Ibn Jubayr e la città di Messina in epoca normanna

  • Viaggio nella città dello Stretto del 1184

La città di Messina vantava, fino ad un paio di secoli orsono, un ruolo senza eguali nello scacchiere politico ed economico del Mediterraneo.

Nonostante la sua importanza in epoca medioevale come centro nevralgico dei contatti tra la pars occidentalis et orientalis del mare nostrum, la sua storia, purtroppo, presenta alcuni momenti bui, generati dalle scarse fonti a disposizione degli studiosi. E anche quando le testimonianze storiografiche effettivamente sono presenti, è bene analizzarle con particolare attenzione e neutralità al fine di evitare possibili cadute di stile.

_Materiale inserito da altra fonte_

(** What [do_write] writes anywhere in a file, [do_lseek] back to the place
    and [do_read] give back, when enough blocks are free. *)
Theorem write_then_read s fd f data :
  let node := inode_at (fs_disk s) n in
  get_fdesc s fd = Some f → f_inode f = n → f_mode f = O_RDWR → ready s → file_ok (fs_disk s) node → 0 ≤ f_pos f →
  f_pos f + Z.of_nat (length data) < 2 ^ 31 → i_size node < 2 ^ 31 → room (fs_disk s) (cost (f_pos f) (length data)) →
  wp (do_write fd data;; do_lseek fd (f_pos f) SEEK_SET;; do_read fd (Z.of_nat (length data))) s (λ r s',
    r = (Z.of_nat (length data), data) ∧ i_size (inode_at (fs_disk s') n) = end_size node (f_pos f) (length data)).
Proof.
  intros node Hf Hfn Hm Hr Hok Hp Hend Hsz Hroom. eapply wp_mono; [by apply (write_then_read_ok s fd f data)|].
  by intros r s' (-> & Hs & _).
Qed.

Lemma alloc_block_full s : ready s → full (fs_disk s) → alloc_block s = Ok NEG1 s.
Proof.
  intros Hr Hf. pose proof (alloc_block_ok s Hr) as Hw. apply wp_iff in Hw as (b & s' & E & [(-> & -> & _)|(d1 & _ & [Hv Hc _ _ _ _ _ _])]); [done|].
  rewrite Hf in Hc; [done|]. unfold valid_block in Hv. lia.
Qed.

(** A write whose first block is not to be had. *)
Lemma do_write_stops s fd f data node' s' :
  get_fdesc s fd = Some f → f_inode f = n → f_mode f ≠ O_RDONLY → 0 ≤ f_pos f → data ≠ [] →
  get_physical_block_id (inode_at (fs_disk s) n) n (f_pos f / BLOCK_SIZE) true s = Ok (node', NEG1) s' →
  do_write fd data s = Ok 0 (upd_disk (with_inode (fs_disk s') n node') s').
Proof.
  intros Hf Hfn Hm Hp Hd Hg. pose proof (get_fdesc_lookup s fd f Hf) as Hlk.
  unfold do_write. rewrite bind_get, Hf. rewrite (proj2 (Z.eqb_neq _ _)) by done.
  rewrite (bind_ok _ _ _ _ _ (get_inode_ok _ _)). rewrite Hfn.
  assert (while_ (io_fuel (Z.of_nat (length data))) (write_step (Z.to_nat fd)) (inode_at (fs_disk s) n, data) s = Ok (node', data) s') as Hw.
  { assert (∃ k, io_fuel (Z.of_nat (length data)) = S k) as [k ->].
    { unfold io_fuel. exists (pred (Z.to_nat (Z.max 0 (Z.of_nat (length data)) / BLOCK_SIZE + 3))).
      assert (0 ≤ Z.max 0 (Z.of_nat (length data)) / BLOCK_SIZE) by (apply Z.div_pos; [lia|done]). lia. }
    cbn [while_]. rewrite (bind_ok _ _ s (inr (node', data)) s'); [done|]. unfold write_step. destruct data as [|y ys]; [done|].
    rewrite bind_get, (bind_opt _ _ _ _ Hlk). unfold chunk_of. rewrite Hfn. by rewrite (bind_ok _ _ _ _ _ Hg). }
  rewrite (bind_ok _ _ _ _ _ Hw). rewrite (bind_ok _ _ _ _ _ (write_inode_ok _ _ _)). by rewrite Z.sub_diag.
Qed.

(** C31: On a full card, a write that needs a new direct block fails, but leaves
    the -1 of [alloc_block] in the inode and stores it on the card: from then on a
    write at this place of the file fails, however many blocks are free. *)
Theorem do_write_full s fd f data :
  let node := inode_at (fs_disk s) n in
  let k := Z.to_nat (f_pos f / BLOCK_SIZE) in
  get_fdesc s fd = Some f → f_inode f = n → f_mode f ≠ O_RDONLY → ready s → file_ok (fs_disk s) node →
  data ≠ [] → 0 ≤ f_pos f < 10 * BLOCK_SIZE → file_block (fs_disk s) node (f_pos f / BLOCK_SIZE) = 0 →
  full (fs_disk s) →
  wp (do_write fd data) s (λ r s', r = 0 ∧ inode_at (fs_disk s') n = set_direct k NEG1 node ∧
    ∀ s2, inode_at (fs_disk s2) n = inode_at (fs_disk s') n → get_fdesc s2 fd = Some f →
      wp (do_write fd data) s2 (λ r _, r = 0)).
Proof.
  intros node k Hf Hfn Hm Hr Hok Hd Hp Hz Hfull.
  assert (0 ≤ f_pos f / BLOCK_SIZE < 10) as Hl by (unfold BLOCK_SIZE in *; Z.to_euclidean_division_equations; lia).
  pose proof (io_direct _ (fo_inode _ _ Hok)) as Hlen.
  assert (k < length (direct_ptr node))%nat as Hk by (rewrite Hlen; unfold k, DIRECT_BLOCK_NUM; lia).
  destruct (lookup_lt_is_Some_2 _ _ Hk) as [p Hpk].
  assert (p = 0) as ->.
  { unfold file_block in Hz. rewrite (proj2 (Z.ltb_lt _ _)) in Hz by lia. by rewrite (nth_lookup_Some _ _ _ _ Hpk) in Hz. }
  assert (inode_ok (set_direct k NEG1 node)) as Hok' by (apply (set_ptr_inode_ok (Direct k)); [done|apply Hok]).
  assert (∀ alloc s0 nd, direct_ptr nd !! k = Some NEG1 →
    get_physical_block_id nd n (f_pos f / BLOCK_SIZE) alloc s0 = Ok (nd, NEG1) s0) as Hbad.
  { intros alloc s0 nd Hnd. unfold get_physical_block_id. rewrite (proj2 (Z.ltb_lt _ _)) by (change (Z.of_nat DIRECT_BLOCK_NUM) with 10; lia).
    fold k. cbv zeta. by rewrite (bind_opt _ _ _ _ Hnd). }
  assert (get_physical_block_id node n (f_pos f / BLOCK_SIZE) true s = Ok (set_direct k NEG1 node, NEG1) s) as Hg.
  { unfold get_physical_block_id. rewrite (proj2 (Z.ltb_lt _ _)) by (change (Z.of_nat DIRECT_BLOCK_NUM) with 10; lia).
    fold k. cbv zeta. rewrite (bind_opt _ _ _ _ Hpk). cbn [Z.eqb andb]. by rewrite (bind_ok _ _ _ _ _ (alloc_block_full s Hr Hfull)). }
  rewrite (wp_ok _ _ _ _ _ (do_write_stops s fd f data (set_direct k NEG1 node) s Hf Hfn Hm ltac:(lia) Hd Hg)).
  cbn [fs_disk upd_disk]. rewrite with_inode_same by done. split; [done|]. split; [done|]. intros s2 Hs2 Hf2.
  pose proof (Hbad true s2 (inode_at (fs_disk s2) n)) as Hg2.
  rewrite (wp_ok _ _ _ _ _ (do_write_stops s2 fd f data (inode_at (fs_disk s2) n) s2 Hf2 Hfn Hm ltac:(lia) Hd
    (Hg2 ltac:(rewrite Hs2; by apply list_lookup_insert_eq)))). done.
Qed.
End FsWrite.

In questo articolo sarà riportata con dovuti riferimenti l’immagine che Ibn Jubayr, poeta e viaggiatore musulmano che visitò la Sicilia nel 1184, ebbe della città di Messina al suo approdo sui lidi siciliani. Osserveremo, grazie ai suoi scritti, come un musulmano vedeva una terra un secolo prima appartenuta alla sua gente, che adesso è governata da dei cattolici provenienti dal Nord.

La Sicilia, Tabula Rogeriana. Library of Congress, Geography and Map Division, Washington.
Nell’immagine possono essere riconosciute le principali città della Sicilia come Messina, Balarm (Palermo), Sirakusa, Kasr Iani (Enna)

Partenza da Acri

Il viaggio del nostro poeta inizia, seppur con qualche difficoltà, la sera del 18 ottobre 1184 dalla città di cristiana di Acri, Israele.

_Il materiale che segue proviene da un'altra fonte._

(* ===== verification/FsMkfs.v ===== *)
(** [do_mkfs] of Fs: the file system that it makes is consistent, and holds the
    root directory and nothing else. *)
From S2P Require Import Prelude KMonad Bytes Swap FsDisk FsDir Fs FsFile FsPath FsGrow FsAlloc FsWrite FsInv FsTouch FsDots.

Definition zero_sector : list Z := replicate SECTOR_LEN 0.

Section FsMkfs.
Context {D : Type} `{!BlockDevice SECTOR_LEN D}.
Implicit Types (s : fs_state (D := D)) (d : D) (node : inode_t) (b l m n x : Z) (name : list Z).

(** ** The card afterwards *)

(** The root directory is all there is: inode 0, block 1. *)
Record only_root d : Prop := {
  or_imap : imap d = <[0%nat := 1]> zero_sector;
  or_map0 : sd_read d MAP_BASE 1 = <[0%nat := 3]> zero_sector;
  or_maps x : MAP_BASE < x < MAP_BASE + 32 → sd_read d x 1 = zero_sector;
  or_root : inode_at d ROOT_INODE_NUM = new_dir ROOT_DIR_BLOCK;
  or_dots : block_bytes d ROOT_DIR_BLOCK = dots ROOT_INODE_NUM ROOT_INODE_NUM
}.

Lemma zero_sector_bytes (i : nat) v : 0 ≤ v < 256 → Forall (λ y, 0 ≤ y < 256) (<[i := v]> zero_sector).
Proof. intros Hv. apply Forall_insert; [|done]. by apply Forall_replicate. Qed.

Lemma nth_zero_sector v (k : nat) : (0 < k)%nat → nth k (<[0%nat := v]> zero_sector) 0 = 0.
Proof.
  intros Hk. rewrite nth_lookup, list_lookup_insert_ne by lia. unfold zero_sector.
  destruct (replicate SECTOR_LEN 0 !! k) as [y|] eqn:E; [|done]. by apply lookup_replicate in E as [-> _].
Qed.

Section Root.
Context (d : D).
Hypothesis Hd : only_root d.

La partenza era prevista per il 6 di ottobre, ma del vento non ve n’era traccia. I viaggiatori che desideravano navigare verso Ovest, raggiungendo il Maghreb (Africa nord-occidentale), la Sicilia o al-Andalus (Penisola iberica), erano costretti ad aspettare il vento di Levante che, secondo Ibn Jubayr, soffia verso aprile e la metà di ottobre.

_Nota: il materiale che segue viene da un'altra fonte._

Lemma file_from_open_to_read_witness :
  wp (do_mkfs;; fd ← do_open [97] O_RDWR; do_write fd (replicate 10 7);; do_lseek fd 0 SEEK_SET;; do_read fd 10) ex_empty
    (λ r _, r = (10, replicate 10 7)).
Proof.
  rewrite wp_bind. eapply wp_mono; [apply (do_mkfs_ok (D := Z → Z) ex_empty); by vm_compute|].
  intros r s1 (_ & Hor & Hr & Hf & Ht & Hc). destruct ex_name as (Hn & H1 & H2 & Hs).
  destruct (fresh_can_create s1 [97] Hor Hr Hc Hn H1 H2 Hs) as (Hcc & Hp & Hpf & Hnone & Hu).
  eapply wp_mono.
  - apply (file_from_open_to_read (D := Z → Z) s1 [97] ROOT_INODE_NUM [97] (replicate 10 7) 0); try done.
    + unfold next_fd. by rewrite Ht.
    + rewrite Hf. by vm_compute; lia.
    + apply root_room; [done|]. by vm_compute.
  - by intros r' s' (-> & _).
Defined.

Così il nostro poeta aspetta sulla terraferma, speranzoso, che il vento arrivi a far gonfiare le vele. Ed ecco che, all’alba del 18 ottobre, i venti spingono la nave a largo, lasciando però il nostro poeta a terra. Così Ibn Jubayr, preso dal panico, noleggia una nave e parte all’inseguimento della fuggitiva. La sera del 18 ottobre il poeta raggiunge la nave che lo avrebbe dovuto portare, attraverso il mare nostrum, verso l’isola di Sicilia, dominata dai Normanni.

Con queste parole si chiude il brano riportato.